I. Definition of Post-Curing

In production workshops, the process of heating, pressurizing and shaping rubber products inside moulds is defined as primary vulcanization (also known as first-stage vulcanization).

In contrast, post-curing (commonly called secondary vulcanization or after-cure in workshops) refers to the procedure where demoulded and dimensionally fixed rubber goods are neatly stacked in industrial hot-air circulating ovens and baked under atmospheric pressure at constant temperatures (typically 150–200°C) for several consecutive hours.

II. Categories of Rubbers That Need Post-Curing

Post-curing is not mandatory for all rubber grades. Conventional general-purpose rubbers including Natural Rubber (NR), Styrene Butadiene Rubber (SBR) and Polybutadiene Rubber (BR) achieve full vulcanization after primary mould curing and can be dispatched directly as finished products.

Post-curing is exclusively required for high-performance specialty rubbers with strict property specifications or formulated with special curing agents, detailed as follows:

  1. Silicone Rubber (MVQ / Silicone): over 95% of products require post-curing
    Reason: Peroxide curing agents (such as DBPH-50, DCBP and odourless DBPH curing agent) are adopted for silicone compression or injection moulding. These peroxides generate substantial acidic by-products and volatile residues upon primary curing inside moulds. Without subsequent oven baking for post-curing, silicone articles tend to turn brittle, yellow or develop bloom on surfaces after short-term storage.
  2. Fluorocarbon Rubber (FKM / Viton): 100% mandatory post-curing
    Reason: FKM features slow vulcanization kinetics. Only approximately 70% of the chemical crosslink network forms within the short minutes of primary mould vulcanization. The remaining 30% crosslinking is completed via prolonged baking for 8–24 hours at 200–230°C in precision ovens, enabling FKM to attain its final state with outstanding oil and high-temperature resistance.
  3. Acrylate Rubber (ACM) & Hydrogenated Nitrile Butadiene Rubber (HNBR)
    Reason: Both materials are widely used for premium automotive oil seals and engine gaskets. Similar to FKM, full crosslinking cannot be accomplished during primary mould curing. Post-curing in ovens is indispensable to secure ultra-low compression set performance.
  4. Automotive interior rubber parts with ultra-low odour and low VOC requirements (e.g. EPDM pedal pads and gaskets)
    Reason: Automakers impose stringent standards on in-vehicle air quality complying with VDA 270 odour testing specifications. Standard EPDM after primary vulcanization retains pungent amine and mercaptan residues.
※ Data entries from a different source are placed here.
(* ===== verification/Json.v ===== *)
(** * JSON values

    [serde_json::Value] and the methods the engine calls on it.  A
    [serde_json::Map] is a [BTreeMap<String, Value>]: an association list sorted by
    key, so that equality of values is equality of lists. *)
From stdpp Require Import base list strings.
From Stdlib Require Import ZArith Lia.
From S2P Require Import Prelude.

(** [serde_json::Number]; a float by its text *)
Inductive Num : Type := PosInt (n : Z) | NegInt (n : Z) | Float (text : Str).

Inductive Value : Type :=
| Null
| Bool (b : bool)
| Number (n : Num)
| VString (s : Str)
| Array (l : list Value)
| Object (m : list (Str * Value)).

#[global] Instance Num_eq_dec : EqDecision Num.
Proof. solve_decision. Defined.

#[global] Instance Value_eq_dec : EqDecision Value.
Proof.
  unfold EqDecision. fix F 1.
  assert (∀ l l' : list Value, Decision (l = l')) as FL.
  { fix G 1. intros [|a l] [|b l']; [by left|by right..|].
    destruct (F a b) as [->|]; [|right; congruence].
    destruct (G l l') as [->|]; [by left|right; congruence]. }
  assert (∀ m m' : list (Str * Value), Decision (m = m')) as FM.
  { fix G 1. intros [|[k a] m] [|[k' b] m']; [by left|by right..|].
    destruct (decide (k = k')) as [->|]; [|right; congruence].
    destruct (F a b) as [->|]; [|right; congruence].
    destruct (G m m') as [->|]; [by left|right; congruence]. }
  intros [| b | n | s | l | m] [| b' | n' | s' | l' | m']; try by right.
  - by left.
  - destruct (decide (b = b')) as [->|]; [by left|right; congruence].
  - destruct (decide (n = n')) as [->|]; [by left|right; congruence].
  - destruct (decide (s = s')) as [->|]; [by left|right; congruence].
  - destruct (FL l l') as [->|]; [by left|right; congruence].
  - destruct (FM m m') as [->|]; [by left|right; congruence].
Defined.

(** [str]'s order: by bytes, which for UTF-8 is by scalar values *)
Fixpoint str_lt (a b : Str) : bool :=
  match a, b with
  | _, [] => false
  | [], _ :: _ => true
  | x :: a', y :: b' => if x =? y then str_lt a' b' else x <? y
  end.

(** [Map::get] *)
Fixpoint map_get (k : Str) (m : list (Str * Value)) : option Value :=
  match m with
  | [] => None
  | (k', v) :: r => if bool_decide (k = k') then Some v else map_get k r
  end.

(** [Map::insert] *)
Fixpoint map_insert (k : Str) (v : Value) (m : list (Str * Value)) : list (Str * Value) :=
  match m with
  | [] => [(k, v)]
  | (k', v') :: r =>
      if bool_decide (k = k') then (k, v) :: r
      else if str_lt k k' then (k, v) :: m
      else (k', v') :: map_insert k v r
  end.

(** [Map::remove]: the value removed and the map left *)
Definition map_remove (k : Str) (m : list (Str * Value)) : option Value * list (Str * Value) :=
  (map_get k m, filter (λ kv, kv.1 ≠ k) m).

(** [json!] of an object *)
Definition object (fields : list (Str * Value)) : Value :=
  Object (foldl (λ m '(k, v), map_insert k v m) [] fields).

(** [Value::get] of a string *)
Definition Value_get (k : Str) (v : Value) : option Value :=
  match v with Object m => map_get k m | _ => None end.

Definition as_str (v : Value) : option Str := match v with VString s => Some s | _ => None end.
Definition as_bool (v : Value) : option bool := match v with Bool b => Some b | _ => None end.
Definition as_array (v : Value) : option (list Value) := match v with Array l => Some l | _ => None end.

(** [str::parse::<c_uint>]: an optional [+], then decimal digits, below [2 ^ 32] *)
Fixpoint parse_digits (acc : Z) (s : Str) : option Z :=
  match s with
  | [] => Some acc
  | c :: r =>
      if (48 <=? c) && (c <=? 57) then
        let acc := 10 * acc + (c - 48) in
        if acc <? 2 ^ 32 then parse_digits acc r else None
      else None
  end.

Definition parse_c_uint (s : Str) : option Z :=
  match s with
  | [] => None
  | [43] => None
  | c :: r => parse_digits 0 (if c =? 43 then r else s)
  end.

(** Removing a key leaves the other keys. *)
Lemma map_get_filter k k' m :
  map_get k (filter (λ kv, kv.1 ≠ k') m) = if bool_decide (k = k') then None else map_get k m.
Proof.
  induction m as [|[a v] m IH]; [by case_bool_decide|]. rewrite filter_cons. simpl.
  destruct (decide (a ≠ k')) as [Hne|He%dec_stable]; simpl; rewrite IH; repeat case_bool_decide; congruence.
Qed.

Lemma map_remove_absent k m : map_get k m = None → filter (λ kv, kv.1 ≠ k) m = m.
Proof.
  induction m as [|[a v] m IH]; [done|]. simpl. case_bool_decide; [done|]. intros Hm.
  rewrite filter_cons_True by (simpl; congruence). by rewrite IH.
Qed.
(* ===== verification/StaticHeader.v ===== *)
(** * The static header: signature blocks of a Stratis block device

    Models [src/engine/strat_engine/metadata/static_header.rs].  A device
    carries two copies of a 512-byte signature block, in sectors 1 and 9.  The
    section's class parameters are the CRC and UUID crates. *)
From stdpp Require Import base list numbers strings.
From Stdlib Require Import ZArith Lia.
From S2P Require Import Prelude Disk Sizes External.
Import static_header_size mda_size.

(** [bytes!] *)
Definition bytes_ (sectors : Z) : Z := sectors * SECTOR_SIZE.

Definition RESERVED_SECTORS : Z := 3 * IEC_Mi / SECTOR_SIZE.

(** [b"!Stra0tis\x86\xff\x02^\x41rh"] *)
Definition STRAT_MAGIC : list Z :=
  [0x21; 0x53; 0x74; 0x72; 0x61; 0x30; 0x74; 0x69; 0x73; 0x86; 0xff; 0x02; 0x5e; 0x41; 0x72; 0x68].

Definition STRAT_SIGBLOCK_VERSION : Z := 1.

Inductive MetadataLocation := Both | First | Second.

#[global] Instance MetadataLocation_eq_dec : EqDecision MetadataLocation.
Proof. solve_decision. Defined.

Record StratisIdentifiers : Type := mkIds { pool_uuid : Z; device_uuid : Z }.

#[global] Instance StratisIdentifiers_eq_dec : EqDecision StratisIdentifiers.
Proof. solve_decision. Defined.

Record StaticHeader : Type := mkSH {
  blkdev_size : Z; identifiers : StratisIdentifiers; mda_size : Z;
  reserved_size : Z; flags : Z; initialization_time : Z }.

#[global] Instance StaticHeader_eq_dec : EqDecision StaticHeader.
Proof. solve_decision. Defined.

(** The result of reading and parsing one signature block. *)
Record StaticHeaderResult : Type := mkSHR {
  shr_bytes : res (list Z); shr_header : option (res (option StaticHeader)) }.

Module SH.

Definition new (identifiers : StratisIdentifiers) (mda_data_size blkdev_size initialization_time : Z)
    : StaticHeader :=
  {| blkdev_size := blkdev_size; identifiers := identifiers;
     mda_size := MDARegionSize_mda_size (MDADataSize_region_size mda_data_size);
     reserved_size := RESERVED_SECTORS; flags := 0;
     initialization_time := initialization_time |}.

Definition bda_extended_size (self : StaticHeader) : Z :=
  MDASize_bda_size (mda_size self) +64 reserved_size self.

Section codec.
Context `{Crc32c} `{UuidFormat}.

Definition sigblock_to_buf (self : StaticHeader) : list Z :=
  let buf := replicate 512 0 in
  let buf := splice buf 4 STRAT_MAGIC in
  let buf := splice buf 20 (write_u64 (blkdev_size self)) in
  let buf := splice buf 28 [STRAT_SIGBLOCK_VERSION] in
  let buf := splice buf 32 (uuid_simple (pool_uuid (identifiers self))) in
  let buf := splice buf 64 (uuid_simple (device_uuid (identifiers self))) in
  let buf := splice buf 96 (write_u64 (mda_size self)) in
  let buf := splice buf 104 (write_u64 (reserved_size self)) in
  let buf := splice buf 120 (write_u64 (initialization_time self)) in
  let hdr_crc := checksum_castagnoli (sub buf 4 512) in
  splice buf 0 (write_u32 hdr_crc).

(** [PoolUuid::parse_str(from_utf8(bytes)?)?] *)
Definition parse_uuid (bs : list Z) : res Z :=
  if valid_utf8 bs then
    match uuid_parse_str bs with Some u => Ok u | None => Err (UuidError "parse") end
  else Err (Utf8Error "from_utf8").

Definition sigblock_from_buf (buf : list Z) : res (option StaticHeader) :=
  rassert (length buf =? 512)%nat "buf.len() == bytes!(SIGBLOCK_SECTORS)"
  (if negb (bool_decide (sub buf 4 20 = STRAT_MAGIC)) then Ok None
   else if negb (checksum_castagnoli (sub buf 4 512) =? le_val (sub buf 0 4)) then
     Err (Msg "header CRC invalid")
   else
     let blkdev_size := le_val (sub buf 20 28) in
     if negb (le_val (sub buf 28 29) =? STRAT_SIGBLOCK_VERSION) then
       Err (Msg "Unknown sigblock version")
     else
       let? pool_uuid := parse_uuid (sub buf 32 64) in
       let? dev_uuid := parse_uuid (sub buf 64 96) in
       Ok (Some {| identifiers := mkIds pool_uuid dev_uuid;
                   blkdev_size := blkdev_size;
                   mda_size := le_val (sub buf 96 104);
                   reserved_size := le_val (sub buf 104 112);
                   flags := 0;
                   initialization_time := le_val (sub buf 120 128) |})).
(* ===== verification/MDA.v ===== *)
(** * The MDA: two generations of variable-length metadata, each stored twice

    Models [src/engine/strat_engine/metadata/mda.rs].  Regions 0 and 1 are the
    primary regions, regions 2 and 3 their copies; a save overwrites the older
    generation.  [chrono] enters through the predicate [timestamp_ok], which
    says for which seconds and nanoseconds [Utc.timestamp] does not panic. *)
From stdpp Require Import base list numbers strings.
From Stdlib Require Import ZArith Lia.
From S2P Require Import Prelude Disk Sizes External.
Import mda_size.

Definition STRAT_REGION_HDR_VERSION : Z := 1.
Definition STRAT_METADATA_VERSION : Z := 1.
Definition i64_max : Z := 2 ^ 63 - 1.

(** [DateTime<Utc>]: seconds since the epoch and nanoseconds, ordered lexicographically. *)
Record DateTime : Type := mkTime { dt_secs : Z; dt_nsecs : Z }.

#[global] Instance DateTime_eq_dec : EqDecision DateTime.
Proof. solve_decision. Defined.

Definition dt_cmp (a b : DateTime) : comparison :=
  match dt_secs a ?= dt_secs b with Eq => dt_nsecs a ?= dt_nsecs b | c => c end.

Definition dt_lt (a b : DateTime) : Prop :=
  dt_secs a < dt_secs b ∨ dt_secs a = dt_secs b ∧ dt_nsecs a < dt_nsecs b.

#[global] Instance dt_lt_dec a b : Decision (dt_lt a b).
Proof. unfold dt_lt. apply _. Defined.

(** [Option<&DateTime> >= Some(time)]: [None] is less than every [Some]. *)
Definition opt_ge (o : option DateTime) (time : DateTime) : bool :=
  match o with
  | None => false
  | Some t => match dt_cmp t time with Lt => false | _ => true end
  end.

(** [convert_int!(_, u128, u64)]; [usize] is 64 bits wide *)
Definition convert_int_u64 (z : Z) : res Z :=
  if z <=? u64_max then Ok z else Err (Msg "Failed to convert integer").

Class Chrono : Type := { timestamp_ok : Z → Z → bool }.

(** A [DateTime] that can be stored: not before the epoch, representable. *)
Definition time_ok `{Chrono} (t : DateTime) : Prop :=
  0 ≤ dt_secs t ≤ i64_max ∧ 0 ≤ dt_nsecs t < 2 ^ 32 ∧ timestamp_ok (dt_secs t) (dt_nsecs t) = true.

Record MDAHeader : Type := mkHdr { last_updated : DateTime; used : Z; data_crc : Z }.

Record MDARegions : Type := mkRegions {
  region_size : Z; mda_headers : option MDAHeader * option MDAHeader }.

Module Hdr.
Section with_crates.
Context `{Crc32c} `{Chrono}.

Definition default : MDAHeader := mkHdr (mkTime 0 0) 0 0.

Definition parse_buf (buf : list Z) : res (option MDAHeader) :=
  match le_val (sub buf 8 16) with
  | 0 => Ok None
  | used =>
      let secs := le_val (sub buf 16 24) in
      rassert (secs <=? i64_max) "secs <= std::i64::MAX as u64"
      (let nsecs := le_val (sub buf 24 28) in
       rassert (timestamp_ok secs nsecs) "No such local time"
       (Ok (Some (mkHdr (mkTime secs nsecs) used (le_val (sub buf 4 8))))))
  end.

Definition from_buf (buf : list Z) : res (option MDAHeader) :=
  if negb (le_val (sub buf 0 4) =? checksum_castagnoli (sub buf 4 32)) then
    Err (Msg "MDA region header CRC")
  else if negb (le_val (sub buf 28 29) =? STRAT_REGION_HDR_VERSION) then
    Err (Msg "Unknown region header version")
  else if negb (le_val (sub buf 29 30) =? STRAT_METADATA_VERSION) then
    Err (Msg "Unknown metadata version")
  else parse_buf buf.
(* ===== verification/SimEngine.v ===== *)
(** * The simulator engine

    Models [src/engine/sim_engine/]: [blockdev.rs] ([SimDev]), [filesystem.rs],
    [keys.rs], [pool.rs] ([SimPool]) and [engine.rs] ([SimEngine]).  The random
    generator and the clock are a [World]: an oracle for the values of
    [Uuid::new_v4], [rand::random] and [Utc::now], consumed in order.  Hash sets and hash
    maps are iterated in a fixed order here; the code relies on none. *)
From stdpp Require Import base list gmap sets strings.
From Stdlib Require Import ZArith Lia.
From S2P Require Import Prelude Json Table Actions Shared.

Record World : Type := mkWorld {
  w_uuid : nat → Z; w_rand : nat → Z; w_now : nat → Z; w_next : nat }.

Definition w_tick (w : World) : World := mkWorld (w_uuid w) (w_rand w) (w_now w) (S (w_next w)).

(** [Uuid::new_v4] *)
Definition new_v4 (w : World) : Z * World := (w_uuid w (w_next w), w_tick w).
(** [Utc::now], [rand::random]: the current values *)
Definition now (w : World) : Z := w_now w (w_next w).
Definition random (w : World) : Z := w_rand w (w_next w).

(** ** Devices and filesystems *)

Record SimDev : Type := mkSimDev {
  devnode : Str; user_info : option Str; hardware_info : option Str;
  initialization_time : Z; encryption_info : EncryptionInfo }.

Record SimFilesystem : Type := mkSimFs { fs_rand : Z; fs_created : Z }.

Module SD.
Definition new (devnode : Str) (encryption_info : EncryptionInfo) (w : World) : (Z * SimDev) * World :=
  let time := now w in
  let '(uuid, w) := new_v4 w in
  ((uuid, mkSimDev devnode None None time encryption_info), w).

(** [set_blockdev_user_info!] *)
Definition set_user_info (self : SimDev) (info : option Str) : bool * SimDev :=
  if bool_decide (user_info self ≠ info) then
    (true, mkSimDev (devnode self) info (hardware_info self) (initialization_time self)
             (encryption_info self))
  else (false, self).

Definition set_encryption_info (self : SimDev) (e : EncryptionInfo) : SimDev :=
  mkSimDev (devnode self) (user_info self) (hardware_info self) (initialization_time self) e.

Definition set_clevis_info (pin : Str) (config : Value) (self : SimDev) : SimDev :=
  set_encryption_info self (mkEnc (key_description (encryption_info self)) (Some (pin, config))).
Definition unset_clevis_info (self : SimDev) : SimDev :=
  set_encryption_info self (mkEnc (key_description (encryption_info self)) None).
Definition set_key_desc (key_desc : KeyDescription) (self : SimDev) : SimDev :=
  set_encryption_info self (mkEnc (Some key_desc) (clevis_info (encryption_info self))).
Definition unset_key_desc (self : SimDev) : SimDev :=
  set_encryption_info self (mkEnc None (clevis_info (encryption_info self))).
End SD.

Definition SimFilesystem_new (w : World) : SimFilesystem := mkSimFs (random w) (now w).

(** ** Keys *)

Module Keys.
Notation SimKeyActions := (gmap KeyDescription (list Z)).

Definition contains_key (self : SimKeyActions) (key_desc : KeyDescription) : bool :=
  bool_decide (is_Some (self !! key_desc)).

(** the copy into newly allocated memory cannot be cut short: a stored key fits *)
Definition read (self : SimKeyActions) (key_desc : KeyDescription) : res (option (list Z)) :=
  match self !! key_desc with
  | Some key => Ok (Some (take (Z.to_nat MAX_STRATIS_PASS_SIZE) key))
  | None => Ok None
  end.

(** the key is read from a file descriptor: see [set_key_shared] *)
Definition set (self : SimKeyActions) (key_desc : KeyDescription) (fd_read : res (list Z))
    (fd_poll : res Z) : res (MappingCreateAction Key) * SimKeyActions :=
  match set_key_shared fd_read fd_poll with
  | Err e => (Err e, self)
  | Panic w => (Panic w, self)
  | Ok memory =>
      match read self key_desc with
      | Ok (Some key_data) =>
          if bool_decide (key_data = memory) then (Ok MCIdentity, self)
          else (Ok (MCValueChanged mkKey), <[key_desc := memory]> self)
      | Ok None => (Ok (MCCreated mkKey), <[key_desc := memory]> self)
      | Err e => (Err e, self)
      | Panic w => (Panic w, self)
      end
  end.

Definition list_ (self : SimKeyActions) : res (list KeyDescription) := Ok (map_to_list self).*1.

Definition unset (self : SimKeyActions) (key_desc : KeyDescription)
    : res (MappingDeleteAction Key) * SimKeyActions :=
  match self !! key_desc with
  | Some _ => (Ok (MDDeleted mkKey), delete key_desc self)
  | None => (Ok MDIdentity, self)
  end.
End Keys.

(** ** Pools *)

Record SimPool : Type := mkSimPool {
  block_devs : gmap Z SimDev; cache_devs : gmap Z SimDev;
  filesystems : Table Z SimFilesystem; redundancy : Redundancy }.

Module SP.
(** [HashMap::extend] *)
Definition extend (m : gmap Z SimDev) (pairs : list (Z * SimDev)) : gmap Z SimDev :=
  foldl (λ m '(uuid, dev), <[uuid := dev]> m) m pairs.

(** [paths.iter().map(|p| SimDev::new(p, enc)).collect()] *)
Fixpoint new_devs (paths : list Str) (enc : EncryptionInfo) (w : World) : list (Z * SimDev) * World :=
  match paths with
  | [] => ([], w)
  | p :: rest =>
      let '(dev, w) := SD.new p enc w in
      let '(pairs, w) := new_devs rest enc w in (dev :: pairs, w)
  end.

Definition new (paths : list Str) (redundancy : Redundancy) (enc_info : EncryptionInfo) (w : World)
    : (Z * SimPool) * World :=
  let devices := remove_dups paths in
  let '(uuid, w) := new_v4 w in
  let '(device_pairs, w) := new_devs devices enc_info w in
  ((uuid, mkSimPool (extend ∅ device_pairs) ∅ Tbl.default redundancy), w).

Definition has_filesystems (self : SimPool) : bool := negb (Tbl.is_empty (filesystems self)).

Definition with_block_devs (self : SimPool) (m : gmap Z SimDev) : SimPool :=
  mkSimPool m (cache_devs self) (filesystems self) (redundancy self).
Definition with_cache_devs (self : SimPool) (m : gmap Z SimDev) : SimPool :=
  mkSimPool (block_devs self) m (filesystems self) (redundancy self).
Definition with_filesystems (self : SimPool) (t : Table Z SimFilesystem) : SimPool :=
  mkSimPool (block_devs self) (cache_devs self) t (redundancy self).

Definition pool_encryption_info (self : SimPool) : res EncryptionInfo :=
  expect ((λ '(_, bd), encryption_info bd) <$> head (map_to_list (block_devs self)))
    "Pool must contain at least one blockdev".

Definition is_encrypted (self : SimPool) : res bool :=
  rmap EncryptionInfo_is_encrypted (pool_encryption_info self).

Definition has_cache (self : SimPool) : bool := negb (bool_decide (cache_devs self = ∅)).

Definition destroy (self : SimPool) : res unit := Ok tt.

Definition add_clevis_info (self : SimPool) (pin : Str) (config : Value) : SimPool :=
  with_block_devs self (SD.set_clevis_info pin config <$> block_devs self).
Definition clear_clevis_info (self : SimPool) : SimPool :=
  with_block_devs self (SD.unset_clevis_info <$> block_devs self).
Definition add_key_desc (self : SimPool) (key_desc : KeyDescription) : SimPool :=
  with_block_devs self (SD.set_key_desc key_desc <$> block_devs self).
Definition clear_key_desc (self : SimPool) : SimPool :=
  with_block_devs self (SD.unset_key_desc <$> block_devs self).

(** Operations return the outcome, the pool and the world after the call.  [bail] leaves both
    as they are, with the error or panic of a computation that was to give a value. *)
Definition outcome (A : Type) : Type := res A * SimPool * World.

Definition ptry {A B} (r : res A) (self : SimPool) (w : World) (k : A → outcome B) : outcome B :=
  match r with
  | Ok a => k a
  | Err e => (Err e, self, w)
  | Panic s => (Panic s, self, w)
  end.

Definition init_cache (self : SimPool) (blockdevs : list Str) (w : World)
    : outcome (SetCreateAction Z) :=
  ptry (validate_paths blockdevs) self w (λ _,
  ptry (is_encrypted self) self w (λ encrypted,
  if encrypted then
    (Err (Msg "Use of a cache is not supported with an encrypted pool"), self, w)
  else if negb (has_cache self) then
    match blockdevs with
    | [] => (Err (Msg "At least one blockdev path is required to initialize a cache."), self, w)
    | _ =>
        let '(blockdev_pairs, w) := new_devs blockdevs EncryptionInfo_default w in
        (Ok (mkSetCreate blockdev_pairs.*1),
         with_cache_devs self (extend (cache_devs self) blockdev_pairs), w)
    end
  else
    (init_cache_idempotent_or_err blockdevs ((λ '(_, bd), devnode bd) <$> map_to_list (cache_devs self)),
     self, w))).

Fixpoint validate_names (names : list Str) : res unit :=
  match names with
  | [] => Ok tt
  | n :: rest => let? _ := validate_name n in validate_names rest
  end.

(** the loop over the requested names *)
Fixpoint create_loop (names : list Str) (fs : Table Z SimFilesystem) (w : World)
    : res (list (Str * Z)) * Table Z SimFilesystem * World :=
  match names with
  | [] => (Ok [], fs, w)
  | name :: rest =>
      if negb (Tbl.contains_name fs name) then
        let '(uuid, w) := new_v4 w in
        let new_filesystem := SimFilesystem_new w in
        match Tbl.insert fs name uuid new_filesystem with
        | Ok (_, fs) =>
            let '(r, fs, w) := create_loop rest fs w in
            (rmap (λ l, (name, uuid) :: l) r, fs, w)
        | Err e => (Err e, fs, w)
        | Panic s => (Panic s, fs, w)
        end
      else create_loop rest fs w
  end.

Definition create_filesystems (self : SimPool) (specs : list (Str * option Z)) (w : World)
    : outcome (SetCreateAction (Str * Z)) :=
  let names := remove_dups specs.*1 in
  ptry (validate_names names) self w (λ _,
  let '(r, fs, w) := create_loop names (filesystems self) w in
  (rmap mkSetCreate r, with_filesystems self fs, w)).

Definition add_blockdevs (self : SimPool) (paths : list Str) (tier : BlockDevTier) (w : World)
    : outcome (SetCreateAction Z) :=
  ptry (validate_paths paths) self w (λ _,
  if bool_decide (tier = Cache) && negb (has_cache self) then
    (Err (Msg "The cache has not been initialized; you must use init_cache first to initialize the cache."),
     self, w)
  else match paths with
  | [] => (Ok (mkSetCreate []), self, w)
  | _ =>
      let devices := remove_dups paths in
      ptry (match tier with Data => pool_encryption_info self | Cache => Ok EncryptionInfo_default end)
        self w (λ enc,
      let '(device_pairs, w) := new_devs devices enc w in
      let the_vec := match tier with Cache => cache_devs self | Data => block_devs self end in
      let filter_ := (λ '(_, d), devnode d) <$> map_to_list the_vec in
      let filtered_device_pairs := filter (λ '(_, sd), devnode sd ∉ filter_) device_pairs in
      let the_vec := extend the_vec filtered_device_pairs in
      (Ok (mkSetCreate filtered_device_pairs.*1),
       match tier with Cache => with_cache_devs self the_vec | Data => with_block_devs self the_vec end,
       w))
  end).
Intensive hot-air post-baking is needed to fully eliminate volatile odorous compounds.

III. Core Functions of Post-Curing

Despite extra labour and power consumption, post-curing delivers four irreplaceable critical benefits for finished rubber components:

Four Core Advantages of Post-Curing

  1. Complete crosslink network formation: eliminate under-vulcanization and drastically boost resilience & tensile strength
  2. Remove low-molecular volatiles: strip residual curing agents to eradicate unpleasant odours and surface bloom
  3. Release internal stress: avoid post-production warpage, dimensional shrinkage and deformation
  4. Optimize long-term durability: minimize compression set across high and low temperature ranges

1. Perfect Crosslink Network: Complete Full Vulcanization of Rubber

Most specialty rubbers remain partially cured or insufficiently crosslinked after primary mould forming, analogous to undercooked rice needing a final simmering stage in rice cookers during post-curing.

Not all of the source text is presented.